_RECORDS FOR THIS TASK_
——
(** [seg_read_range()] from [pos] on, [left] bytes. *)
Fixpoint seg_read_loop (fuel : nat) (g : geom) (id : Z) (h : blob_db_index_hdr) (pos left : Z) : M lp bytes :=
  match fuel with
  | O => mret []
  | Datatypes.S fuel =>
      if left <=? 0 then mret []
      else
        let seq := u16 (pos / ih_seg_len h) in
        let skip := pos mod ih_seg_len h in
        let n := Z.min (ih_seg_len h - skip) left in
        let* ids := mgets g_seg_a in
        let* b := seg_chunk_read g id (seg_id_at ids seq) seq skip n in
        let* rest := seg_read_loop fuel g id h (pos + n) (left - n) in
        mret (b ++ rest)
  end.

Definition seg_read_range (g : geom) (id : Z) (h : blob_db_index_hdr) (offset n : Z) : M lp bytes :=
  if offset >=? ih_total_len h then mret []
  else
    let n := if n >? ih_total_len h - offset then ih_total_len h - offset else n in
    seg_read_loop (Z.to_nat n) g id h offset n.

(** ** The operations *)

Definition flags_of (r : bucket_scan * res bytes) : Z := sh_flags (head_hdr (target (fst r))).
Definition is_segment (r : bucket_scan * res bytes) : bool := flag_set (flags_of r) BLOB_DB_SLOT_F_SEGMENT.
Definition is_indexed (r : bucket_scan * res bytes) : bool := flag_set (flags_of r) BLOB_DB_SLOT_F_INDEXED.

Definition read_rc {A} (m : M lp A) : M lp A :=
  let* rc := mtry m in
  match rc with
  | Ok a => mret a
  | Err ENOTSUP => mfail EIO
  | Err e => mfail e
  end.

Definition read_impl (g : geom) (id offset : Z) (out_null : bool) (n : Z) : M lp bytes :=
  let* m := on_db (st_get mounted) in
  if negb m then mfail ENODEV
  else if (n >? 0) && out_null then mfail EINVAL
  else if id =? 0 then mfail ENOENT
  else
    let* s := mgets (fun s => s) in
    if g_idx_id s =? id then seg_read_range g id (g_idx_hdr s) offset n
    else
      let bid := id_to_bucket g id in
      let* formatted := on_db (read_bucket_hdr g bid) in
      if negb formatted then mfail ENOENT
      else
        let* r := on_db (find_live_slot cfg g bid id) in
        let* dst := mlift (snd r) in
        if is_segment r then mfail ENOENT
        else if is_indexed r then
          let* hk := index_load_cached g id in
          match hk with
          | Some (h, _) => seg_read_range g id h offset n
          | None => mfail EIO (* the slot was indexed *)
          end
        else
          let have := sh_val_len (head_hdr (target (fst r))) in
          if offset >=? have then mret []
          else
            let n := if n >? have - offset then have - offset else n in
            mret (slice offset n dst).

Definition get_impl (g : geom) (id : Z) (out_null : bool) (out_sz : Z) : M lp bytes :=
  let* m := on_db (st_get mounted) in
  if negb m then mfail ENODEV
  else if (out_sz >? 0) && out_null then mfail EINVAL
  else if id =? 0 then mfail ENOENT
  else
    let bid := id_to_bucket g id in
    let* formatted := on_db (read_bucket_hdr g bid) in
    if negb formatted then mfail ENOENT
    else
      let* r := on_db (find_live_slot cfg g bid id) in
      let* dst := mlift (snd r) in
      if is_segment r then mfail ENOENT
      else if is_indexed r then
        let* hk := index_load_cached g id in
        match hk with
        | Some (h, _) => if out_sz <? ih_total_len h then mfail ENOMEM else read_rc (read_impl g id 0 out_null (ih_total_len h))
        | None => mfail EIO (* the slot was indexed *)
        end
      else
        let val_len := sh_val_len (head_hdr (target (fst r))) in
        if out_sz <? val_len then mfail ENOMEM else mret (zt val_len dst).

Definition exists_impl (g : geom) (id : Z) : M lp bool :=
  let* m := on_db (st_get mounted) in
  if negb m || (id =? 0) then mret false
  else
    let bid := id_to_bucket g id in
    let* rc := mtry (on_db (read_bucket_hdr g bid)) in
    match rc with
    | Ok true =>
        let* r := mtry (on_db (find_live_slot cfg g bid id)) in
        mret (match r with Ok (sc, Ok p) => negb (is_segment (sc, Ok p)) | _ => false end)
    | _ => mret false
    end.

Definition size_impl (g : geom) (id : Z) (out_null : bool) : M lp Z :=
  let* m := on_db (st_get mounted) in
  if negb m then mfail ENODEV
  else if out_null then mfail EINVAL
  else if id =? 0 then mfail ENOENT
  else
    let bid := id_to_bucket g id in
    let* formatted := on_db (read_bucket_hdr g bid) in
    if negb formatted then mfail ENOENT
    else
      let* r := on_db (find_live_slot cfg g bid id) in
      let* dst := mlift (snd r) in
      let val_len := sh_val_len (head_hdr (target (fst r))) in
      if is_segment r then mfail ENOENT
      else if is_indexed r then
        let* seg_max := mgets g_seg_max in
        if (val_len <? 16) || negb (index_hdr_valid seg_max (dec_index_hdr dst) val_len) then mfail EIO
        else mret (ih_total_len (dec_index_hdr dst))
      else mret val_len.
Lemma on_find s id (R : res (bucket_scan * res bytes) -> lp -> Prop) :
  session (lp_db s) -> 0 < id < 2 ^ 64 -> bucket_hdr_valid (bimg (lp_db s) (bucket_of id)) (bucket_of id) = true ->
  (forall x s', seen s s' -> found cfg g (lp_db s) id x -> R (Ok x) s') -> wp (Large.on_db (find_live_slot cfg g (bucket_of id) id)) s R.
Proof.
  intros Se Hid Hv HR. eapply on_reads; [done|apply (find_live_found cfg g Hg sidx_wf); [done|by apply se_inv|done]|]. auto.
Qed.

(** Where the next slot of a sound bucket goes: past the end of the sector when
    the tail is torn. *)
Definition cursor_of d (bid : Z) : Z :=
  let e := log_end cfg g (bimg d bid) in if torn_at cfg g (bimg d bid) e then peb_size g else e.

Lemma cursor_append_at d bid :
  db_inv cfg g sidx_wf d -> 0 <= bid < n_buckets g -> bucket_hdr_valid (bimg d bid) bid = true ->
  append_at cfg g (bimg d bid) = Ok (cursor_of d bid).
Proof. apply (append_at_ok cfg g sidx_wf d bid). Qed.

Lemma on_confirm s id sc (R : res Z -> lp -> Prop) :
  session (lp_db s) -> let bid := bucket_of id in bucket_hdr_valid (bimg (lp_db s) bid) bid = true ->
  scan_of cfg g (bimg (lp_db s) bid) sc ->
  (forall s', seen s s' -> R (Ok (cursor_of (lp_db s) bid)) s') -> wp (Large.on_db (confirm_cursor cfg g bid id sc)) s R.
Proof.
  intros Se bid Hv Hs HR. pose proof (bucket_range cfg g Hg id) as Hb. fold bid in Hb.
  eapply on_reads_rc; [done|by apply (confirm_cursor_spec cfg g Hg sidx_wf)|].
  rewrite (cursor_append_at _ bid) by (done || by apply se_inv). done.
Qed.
——
_WORK ORDER_
Return the whole listing exactly, with every line included.

_EXERCISE ANSWER_
(** [seg_read_range()] from [pos] on, [left] bytes. *)
Fixpoint seg_read_loop (fuel : nat) (g : geom) (id : Z) (h : blob_db_index_hdr) (pos left : Z) : M lp bytes :=
  match fuel with
  | O => mret []
  | Datatypes.S fuel =>
      if left <=? 0 then mret []
      else
        let seq := u16 (pos / ih_seg_len h) in
        let skip := pos mod ih_seg_len h in
        let n := Z.min (ih_seg_len h - skip) left in
        let* ids := mgets g_seg_a in
        let* b := seg_chunk_read g id (seg_id_at ids seq) seq skip n in
        let* rest := seg_read_loop fuel g id h (pos + n) (left - n) in
        mret (b ++ rest)
  end.

Definition seg_read_range (g : geom) (id : Z) (h : blob_db_index_hdr) (offset n : Z) : M lp bytes :=
  if offset >=? ih_total_len h then mret []
  else
    let n := if n >? ih_total_len h - offset then ih_total_len h - offset else n in
    seg_read_loop (Z.to_nat n) g id h offset n.

(** ** The operations *)

Definition flags_of (r : bucket_scan * res bytes) : Z := sh_flags (head_hdr (target (fst r))).
Definition is_segment (r : bucket_scan * res bytes) : bool := flag_set (flags_of r) BLOB_DB_SLOT_F_SEGMENT.
Definition is_indexed (r : bucket_scan * res bytes) : bool := flag_set (flags_of r) BLOB_DB_SLOT_F_INDEXED.

Definition read_rc {A} (m : M lp A) : M lp A :=
  let* rc := mtry m in
  match rc with
  | Ok a => mret a
  | Err ENOTSUP => mfail EIO
  | Err e => mfail e
  end.

Definition read_impl (g : geom) (id offset : Z) (out_null : bool) (n : Z) : M lp bytes :=
  let* m := on_db (st_get mounted) in
  if negb m then mfail ENODEV
  else if (n >? 0) && out_null then mfail EINVAL
  else if id =? 0 then mfail ENOENT
  else
    let* s := mgets (fun s => s) in
    if g_idx_id s =? id then seg_read_range g id (g_idx_hdr s) offset n
    else
      let bid := id_to_bucket g id in
      let* formatted := on_db (read_bucket_hdr g bid) in
      if negb formatted then mfail ENOENT
      else
        let* r := on_db (find_live_slot cfg g bid id) in
        let* dst := mlift (snd r) in
        if is_segment r then mfail ENOENT
        else if is_indexed r then
          let* hk := index_load_cached g id in
          match hk with
          | Some (h, _) => seg_read_range g id h offset n
          | None => mfail EIO (* the slot was indexed *)
          end
        else
          let have := sh_val_len (head_hdr (target (fst r))) in
          if offset >=? have then mret []
          else
            let n := if n >? have - offset then have - offset else n in
            mret (slice offset n dst).

Definition get_impl (g : geom) (id : Z) (out_null : bool) (out_sz : Z) : M lp bytes :=
  let* m := on_db (st_get mounted) in
  if negb m then mfail ENODEV
  else if (out_sz >? 0) && out_null then mfail EINVAL
  else if id =? 0 then mfail ENOENT
  else
    let bid := id_to_bucket g id in
    let* formatted := on_db (read_bucket_hdr g bid) in
    if negb formatted then mfail ENOENT
    else
      let* r := on_db (find_live_slot cfg g bid id) in
      let* dst := mlift (snd r) in
      if is_segment r then mfail ENOENT
      else if is_indexed r then
        let* hk := index_load_cached g id in
        match hk with
        | Some (h, _) => if out_sz <? ih_total_len h then mfail ENOMEM else read_rc (read_impl g id 0 out_null (ih_total_len h))
        | None => mfail EIO (* the slot was indexed *)
        end
      else
        let val_len := sh_val_len (head_hdr (target (fst r))) in
        if out_sz <? val_len then mfail ENOMEM else mret (zt val_len dst).

Definition exists_impl (g : geom) (id : Z) : M lp bool :=
  let* m := on_db (st_get mounted) in
  if negb m || (id =? 0) then mret false
  else
    let bid := id_to_bucket g id in
    let* rc := mtry (on_db (read_bucket_hdr g bid)) in
    match rc with
    | Ok true =>
        let* r := mtry (on_db (find_live_slot cfg g bid id)) in
        mret (match r with Ok (sc, Ok p) => negb (is_segment (sc, Ok p)) | _ => false end)
    | _ => mret false
    end.

Definition size_impl (g : geom) (id : Z) (out_null : bool) : M lp Z :=
  let* m := on_db (st_get mounted) in
  if negb m then mfail ENODEV
  else if out_null then mfail EINVAL
  else if id =? 0 then mfail ENOENT
  else
    let bid := id_to_bucket g id in
    let* formatted := on_db (read_bucket_hdr g bid) in
    if negb formatted then mfail ENOENT
    else
      let* r := on_db (find_live_slot cfg g bid id) in
      let* dst := mlift (snd r) in
      let val_len := sh_val_len (head_hdr (target (fst r))) in
      if is_segment r then mfail ENOENT
      else if is_indexed r then
        let* seg_max := mgets g_seg_max in
        if (val_len <? 16) || negb (index_hdr_valid seg_max (dec_index_hdr dst) val_len) then mfail EIO
        else mret (ih_total_len (dec_index_hdr dst))
      else mret val_len.
Lemma on_find s id (R : res (bucket_scan * res bytes) -> lp -> Prop) :
  session (lp_db s) -> 0 < id < 2 ^ 64 -> bucket_hdr_valid (bimg (lp_db s) (bucket_of id)) (bucket_of id) = true ->
  (forall x s', seen s s' -> found cfg g (lp_db s) id x -> R (Ok x) s') -> wp (Large.on_db (find_live_slot cfg g (bucket_of id) id)) s R.
Proof.
  intros Se Hid Hv HR. eapply on_reads; [done|apply (find_live_found cfg g Hg sidx_wf); [done|by apply se_inv|done]|]. auto.
Qed.

(** Where the next slot of a sound bucket goes: past the end of the sector when
    the tail is torn. *)
Definition cursor_of d (bid : Z) : Z :=
  let e := log_end cfg g (bimg d bid) in if torn_at cfg g (bimg d bid) e then peb_size g else e.

Lemma cursor_append_at d bid :
  db_inv cfg g sidx_wf d -> 0 <= bid < n_buckets g -> bucket_hdr_valid (bimg d bid) bid = true ->
  append_at cfg g (bimg d bid) = Ok (cursor_of d bid).
Proof. apply (append_at_ok cfg g sidx_wf d bid). Qed.

Lemma on_confirm s id sc (R : res Z -> lp -> Prop) :
  session (lp_db s) -> let bid := bucket_of id in bucket_hdr_valid (bimg (lp_db s) bid) bid = true ->
  scan_of cfg g (bimg (lp_db s) bid) sc ->
  (forall s', seen s s' -> R (Ok (cursor_of (lp_db s) bid)) s') -> wp (Large.on_db (confirm_cursor cfg g bid id sc)) s R.
Proof.
  intros Se bid Hv Hs HR. pose proof (bucket_range cfg g Hg id) as Hb. fold bid in Hb.
  eapply on_reads_rc; [done|by apply (confirm_cursor_spec cfg g Hg sidx_wf)|].
  rewrite (cursor_append_at _ bid) by (done || by apply se_inv). done.
Qed.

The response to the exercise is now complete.